The current web was designed for the browser. HTML, CSS, JavaScript, and images all optimized for a human with a screen, a mouse, and a tolerance for latency. Agents do not process those formats efficiently. Every time an agent fetches a web page, it spends tokens parsing markup, filtering noise, and extracting signal. CAPTCHA systems designed to block bots block legitimate agent traffic. Rate limits intended for scrapers throttle automated research. The entire stack penalizes the very use case that is growing fastest.

Seltz addresses this at the index layer rather than the scraping layer. Instead of building better scrapers or browser automation tools, they are building a parallel web index that serves agent-native content. This is a fundamentally different approach from tools like Firecrawl or Browserbase, which optimize the scraping pipeline. Seltz optimizes the data itself. The distinction matters because scraping tools inherit the limitations of the source material. An agent-native index, by contrast, can guarantee structure, freshness, and provenance in ways that scraping cannot.

The Market Signal for Agent Infrastructure

Greylock leading a $12.5 million seed round for a search engine with no product launch may seem aggressive until you look at the downstream economics. Enterprise AI teams currently spend an estimated 30 to 60 percent of their agent token budget on web retrieval, most of it wasted on parsing noise. If Seltz eliminates that waste, the savings compound across every agent workflow in the organization. For an enterprise running 10 million agent calls per month at an average of 2,000 tokens per retrieval, the cost difference between optimized and unoptimized web access can run into millions of dollars annually.

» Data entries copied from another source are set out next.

(* ===== verification/Wallet.v ===== *)
(** The wallet of the command line client (pkg/cli/src/wallet.rs).

    Each [&mut self] method is a computation in the state monad of the prelude;
    [stage] runs it on a clone.  Keys drawn at random are arguments.  The balance
    is a [u64] and wraps as in a release build.  A hash map of notes is a finite
    map whose iteration order is the parameter [hm_keys]. *)
From S2P Require Import Prelude Element SignedElement MerkleHash Utxo Links.

#[export] Instance note_eq_dec : EqDecision Note.
Proof. solve_decision. Defined.

Inductive LowBalanceReason :=
| NoNotes
| OnlyHas (balance requested : Z)
| TwoNotesTooSmall.
Inductive WalletError :=
| IoError
| SerializationError
| WalletFileNotFound (path : string)
| WalletExists (path : string)
| KeyNotFound (n : Note)
| LowBalance (reason : LowBalanceReason)
| CantPullNote
| CantReadNoteValue
| MissingStoragePath.

Notation Notes := (gmap string (list InputNote)).

Record Wallet := mk_wallet {
  w_pk : Element;
  pending : Notes;
  avail : Notes;
  w_name : option string;
  balance : Z;
  w_chain_id : option Z;
  storage_path : option string;
}.

Definition wallet_new (chain_id : Z) (name : option string) (pk : Element) : Wallet :=
  mk_wallet pk ∅ ∅ name 0 (Some chain_id) None.
(** [Wallet::random], with the 32 bytes drawn. *)
Definition wallet_random (bytes : list Z) (chain_id : Z) (name : option string) : Wallet :=
  mk_wallet (from_be_bytes bytes) ∅ ∅ name 0 (Some chain_id) None.

Definition with_storage_path (w : Wallet) (path : string) : Wallet :=
  mk_wallet (w_pk w) (pending w) (avail w) (w_name w) (balance w) (w_chain_id w) (Some path).
Definition with_avail (w : Wallet) (m : Notes) (b : Z) : Wallet :=
  mk_wallet (w_pk w) (pending w) m (w_name w) b (w_chain_id w) (storage_path w).
Definition with_pending (w : Wallet) (m : Notes) : Wallet :=
  mk_wallet (w_pk w) m (avail w) (w_name w) (balance w) (w_chain_id w) (storage_path w).

(** [to_u64_array().first()]: the array is never empty. *)
Definition note_amount (n : Note) : Z := (to_u64_array (value n)).1.1.1.
Definition get_note_amount (n : Note) : outcome WalletError Z := Ok (note_amount n).

Definition W (A : Type) : Type := ST Wallet WalletError A.
Definition fail {A} (e : WalletError) : W A := st_lift (λ _, Err e).
Definition lift_out {A} (x : outcome WalletError A) : W A := st_lift (λ _, x).

Definition push_to_avail (ticker : string) (n : InputNote) : W Z :=
  let! _ := st_modify (λ w,
    with_avail w (<[ticker := default [] (avail w !! ticker) ++ [n]]> (avail w))
      (wrap 64 (balance w + note_amount (note n)))) in
  st_get balance.

Definition pull_from_avail (ticker : string) (n : InputNote) : W Z := λ w,
  match avail w !! ticker ≫= λ notes, (λ p, (notes, p)) <$> list_find (λ x, note x = note n) notes with
  | None => (w, Err CantPullNote)
  | Some (notes, (pos, removed)) =>
      let b := wrap 64 (balance w - note_amount (note removed)) in
      (with_avail w (<[ticker := delete pos notes]> (avail w)) b, Ok b)
  end.

(** * Choosing the notes to spend *)

Definition Selection : Type := list InputNote * Z.
Definition consider_candidate (amount : Z) (notes : list InputNote) (total : Z) (best : option Selection)
  : option Selection :=
  if decide (total < amount) then best
  else
    match best with
    | None => Some (notes, total)
    | Some (best_notes, best_total) =>
        let excess := total - amount in
        let best_excess := best_total - amount in
        if decide (excess < best_excess ∨ (excess = best_excess ∧ (length notes < length best_notes)%nat))
        then Some (notes, total) else best
    end.
Definition consider_pair (amount : Z) (note1 : InputNote) (best : option Selection) (note2 : InputNote)
  : option Selection :=
  match checked_add 64 (note_amount (note note1)) (note_amount (note note2)) with
  | Some total => consider_candidate amount [note1; note2] total best
  | None => best
  end.
(** The two nested loops: each note alone, then with each of the later ones. *)
Fixpoint best_selection (amount : Z) (notes : list InputNote) (best : option Selection) : option Selection :=
  match notes with
  | [] => best
  | note1 :: rest =>
      let best := consider_candidate amount [note1] (note_amount (note note1)) best in
      best_selection amount rest (foldl (consider_pair amount note1) best rest)
  end.

Section wallet.
Context `{FieldLib} (hm_keys : Notes → list string).

Definition make_change_note (pk : Element) (origin : Note) (change_amount : Z) : InputNote :=
  mk_input_note
    (mk_note (note_kind origin) (contract origin) (hash_merge [pk; ZERO]) (hash_merge [pk; pk]) change_amount) pk.

Fixpoint pull_all (ticker : string) (notes : list InputNote) : W unit :=
  match notes with
  | [] => st_ret tt
  | n :: notes => let! _ := pull_from_avail ticker n in pull_all ticker notes
  end.

Definition select_input_notes (pk : Element) (ticker : string) (amount : Z) : W ((InputNote * InputNote) * Note) :=
  let! asset_notes := st_get (λ w, default [] (avail w !! ticker)) in
  if decide (asset_notes = []) then fail (LowBalance NoNotes)
  else
    match best_selection amount asset_notes None with
    | None => fail (LowBalance TwoNotesTooSmall)
    | Some (selected, total_input) =>
        let! _ := pull_all ticker selected in
        let! change :=
          if decide (total_input = amount) then st_ret padding_note
          else
            match selected with
            | [] => lift_out (Panic "index out of bounds")
            | first :: _ =>
                let change_note := make_change_note pk (note first) (total_input - amount) in
                let! _ := push_to_avail ticker change_note in
                st_ret (note change_note)
            end in
        match selected with
        | [note1] => st_ret ((note1, input_padding_note), change)
        | [note1; note2] => st_ret ((note1, note2), change)
        | _ => lift_out (Panic "internal error: entered unreachable code")
        end
    end.

(** [min_by_key] returns the first of the least elements. *)
Fixpoint closest (amount : Z) (best : InputNote) (notes : list InputNote) : InputNote :=
  match notes with
  | [] => best
  | n :: notes =>
      closest amount
        (if decide (Z.abs (note_amount (note n) - amount) < Z.abs (note_amount (note best) - amount))
         then n else best) notes
  end.
Definition find_note (amount : Z) (ticker : string) (w : Wallet) : outcome WalletError InputNote :=
  match avail w !! ticker with
  | Some (n :: notes) => Ok (closest amount n notes)
  | _ => Err (LowBalance NoNotes)
  end.

(** * Building transactions *)

Definition spend_to (pk : Element) (n : Note) : W Utxo :=
  let! ticker := lift_out (citrea_ticker_from_contract (contract n)) in
  let! amount := lift_out (get_note_amount n) in
  let! b := st_get balance in
  if decide (amount > b) then fail (LowBalance (OnlyHas b amount))
  else
    let! (inputs, change) := select_input_notes pk ticker amount in
    st_ret (utxo_new_send inputs (n, change)).

Definition receive_note (pk : Element) (amount : Z) (ticker : string) : outcome WalletError InputNote :=
  let? (kind, contract) := citrea_token_data ticker in
  Ok (mk_input_note (mk_note kind contract (hash_merge [pk; ZERO]) (hash_merge [pk; pk]) amount) pk).

Definition wallet_receive (pk : Element) (input_note : InputNote) : W Utxo :=
  let! ticker := lift_out (citrea_ticker_from_contract (contract (note input_note))) in
  let! amount := lift_out (get_note_amount (note input_note)) in
  let! received := lift_out (receive_note pk amount ticker) in
  let! _ := push_to_avail ticker received in
  st_ret (utxo_new_send (input_note, input_padding_note) (note received, padding_note)).

Definition wallet_mint (pk : Element) (amount : Z) (ticker : string) : W Utxo :=
  let! received := lift_out (receive_note pk amount ticker) in
  let! _ := push_to_avail ticker received in
  st_ret (utxo_new_mint (note received, padding_note)).

Definition wallet_burn (burner_note : InputNote) (evm_address : Element) (natively_substitute : bool) : W Utxo :=
  let! ticker := lift_out (citrea_ticker_from_contract (contract (note burner_note))) in
  let! _ := pull_from_avail ticker burner_note in
  st_ret (if natively_substitute
          then utxo_new_burn (burner_note, input_padding_note) evm_address
          else utxo_new_burn_no_sub (burner_note, input_padding_note) evm_address).

(** * Notes others create *)

(** The loop of [import_note] over the tickers. *)
Fixpoint import_loop (n : Note) (tickers : list string) : W unit := λ w,
  match tickers with
  | [] => (w, Err (KeyNotFound n))
  | ticker :: tickers =>
      match pending w !! ticker with
      | None => (w, Panic "called `Option::unwrap()` on a `None` value")
      | Some notes =>
          match list_find (λ x, address (note x) = address n) notes with
          | Some (pos, pending_note) =>
              (let! _ := st_modify (λ w, with_pending w (<[ticker := delete pos notes]> (pending w))) in
               let! _ := push_to_avail ticker (mk_input_note n (secret_key pending_note)) in
               st_ret tt) w
          | None => import_loop n tickers w
          end
      end
  end.
Definition import_note (n : Note) : W unit := λ w, import_loop n (hm_keys (pending w)) w.

Definition add_to_avail (n : InputNote) : W unit :=
  let! ticker := lift_out (citrea_ticker_from_contract (contract (note n))) in
  let! _ := push_to_avail ticker n in
  st_ret tt.

Definition get_address (pk psi : Element) (amount : Z) (ticker : string) : W CipheraAddress :=
  let! (kind, contract) := lift_out (citrea_token_data ticker) in
  let n := mk_note kind contract (hash_merge [pk; ZERO]) psi amount in
  let! _ := st_modify (λ w, with_pending w (<[ticker := [mk_input_note n pk]]> (pending w))) in
  lift_out (address_of_note n).

(** The positions of the notes with a commitment; removing them from the last. *)
Fixpoint matches_from (i : nat) (c : Element) (notes : list InputNote) : list nat :=
  match notes with
  | [] => []
  | p :: notes =>
      if decide (c = commitment (note p)) then i :: matches_from (S i) c notes
      else matches_from (S i) c notes
  end.
Definition remove_matches (c : Element) (notes : list InputNote) : list InputNote :=
  foldl (λ l j, delete j l) notes (reverse (matches_from 0 c notes)).

Fixpoint push_all (notes : list InputNote) : W unit :=
  match notes with
  | [] => st_ret tt
  | n :: notes =>
      let! ticker := lift_out (citrea_ticker_from_contract (contract (note n))) in
      let! _ := push_to_avail ticker n in
      push_all notes
  end.
Definition sync_commitment (c : Element) : W unit :=
  if decide (c = ZERO) then st_ret tt
  else
    let! new_notes := st_get (λ w,
      hm_keys (pending w) ≫= λ t, filter (λ p, c = commitment (note p)) (default [] (pending w !! t))) in
    let! _ := st_modify (λ w, with_pending w (remove_matches c <$> pending w)) in
    push_all new_notes.
Fixpoint sync_commitments (cs : list Element) : W unit :=
  match cs with
  | [] => st_ret tt
  | c :: cs => let! _ := sync_commitment c in sync_commitments cs
  end.
(** [sync]: the transactions' output commitments one after the other. *)
Definition wallet_sync (txns : list UtxoProof) : W unit := sync_commitments (txns ≫= outputs).

(** * Staging *)

Definition stage {A} (m : W A) (w : Wallet) : outcome WalletError (Wallet * A) :=
  match m w with
  | (staged, Ok a) => Ok (staged, a)
  | (_, Err e) => Err e
  | (_, Panic s) => Panic s
  end.

Definition prepare_spend_to pk n := stage (spend_to pk n).
Definition prepare_receive pk i := stage (wallet_receive pk i).
Definition prepare_mint pk amount ticker := stage (wallet_mint pk amount ticker).
Definition prepare_burn n evm sub := stage (wallet_burn n evm sub).
Definition prepare_receive_note pk amount ticker (w : Wallet) : outcome WalletError (Wallet * InputNote) :=
  let? n := receive_note pk amount ticker in Ok (w, n).
Definition prepare_import_note n := stage (import_note n).
Definition prepare_add_to_avail n := stage (add_to_avail n).
Definition prepare_get_address pk psi amount ticker := stage (get_address pk psi amount ticker).
Definition prepare_sync txns := stage (wallet_sync txns).
End wallet.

This is part of a broader pattern. Infrastructure built for human consumption is being retrofitted for machine consumption across every layer of the stack. Databases are adding vector support. APIs are adopting MCP standards. Authentication is shifting from OAuth flows to agent-compatible credential wallets. Search, the oldest layer of the internet, is next. Seltz is not the only player in this space, but they are the first to attack the problem at the index layer rather than the retrieval layer, and that architectural choice gives them a structural advantage.

What This Means for Founders

For founders building agent-based products, Seltz signals that the web retrieval bottleneck is about to get much cheaper. If agent-native search achieves even a 10x cost reduction in web access, entire categories of agent applications become viable that are currently uneconomical. Real-time competitive analysis across thousands of sources, automated legal research spanning multiple jurisdictions, continuous security monitoring of open-source dependencies all of these workflows currently price themselves out of viability because web retrieval is too expensive and too slow.

For founders building in adjacent infrastructure, the message is clear: every layer of the internet stack will be rebuilt for agent consumption. The companies that treat agents as first-class citizens of their architecture, rather than as a traffic source to be managed, will own the next generation of internet infrastructure. Seltz is betting $12.5 million on that proposition. The early design partners suggest the thesis is working.

Who this is for: AI founders building agent-based products who need reliable, structured web access; platform teams evaluating search infrastructure; and investors tracking the agent infrastructure stack. The search for agents is a new category, and the seed round is early enough that the category leader has not yet been decided.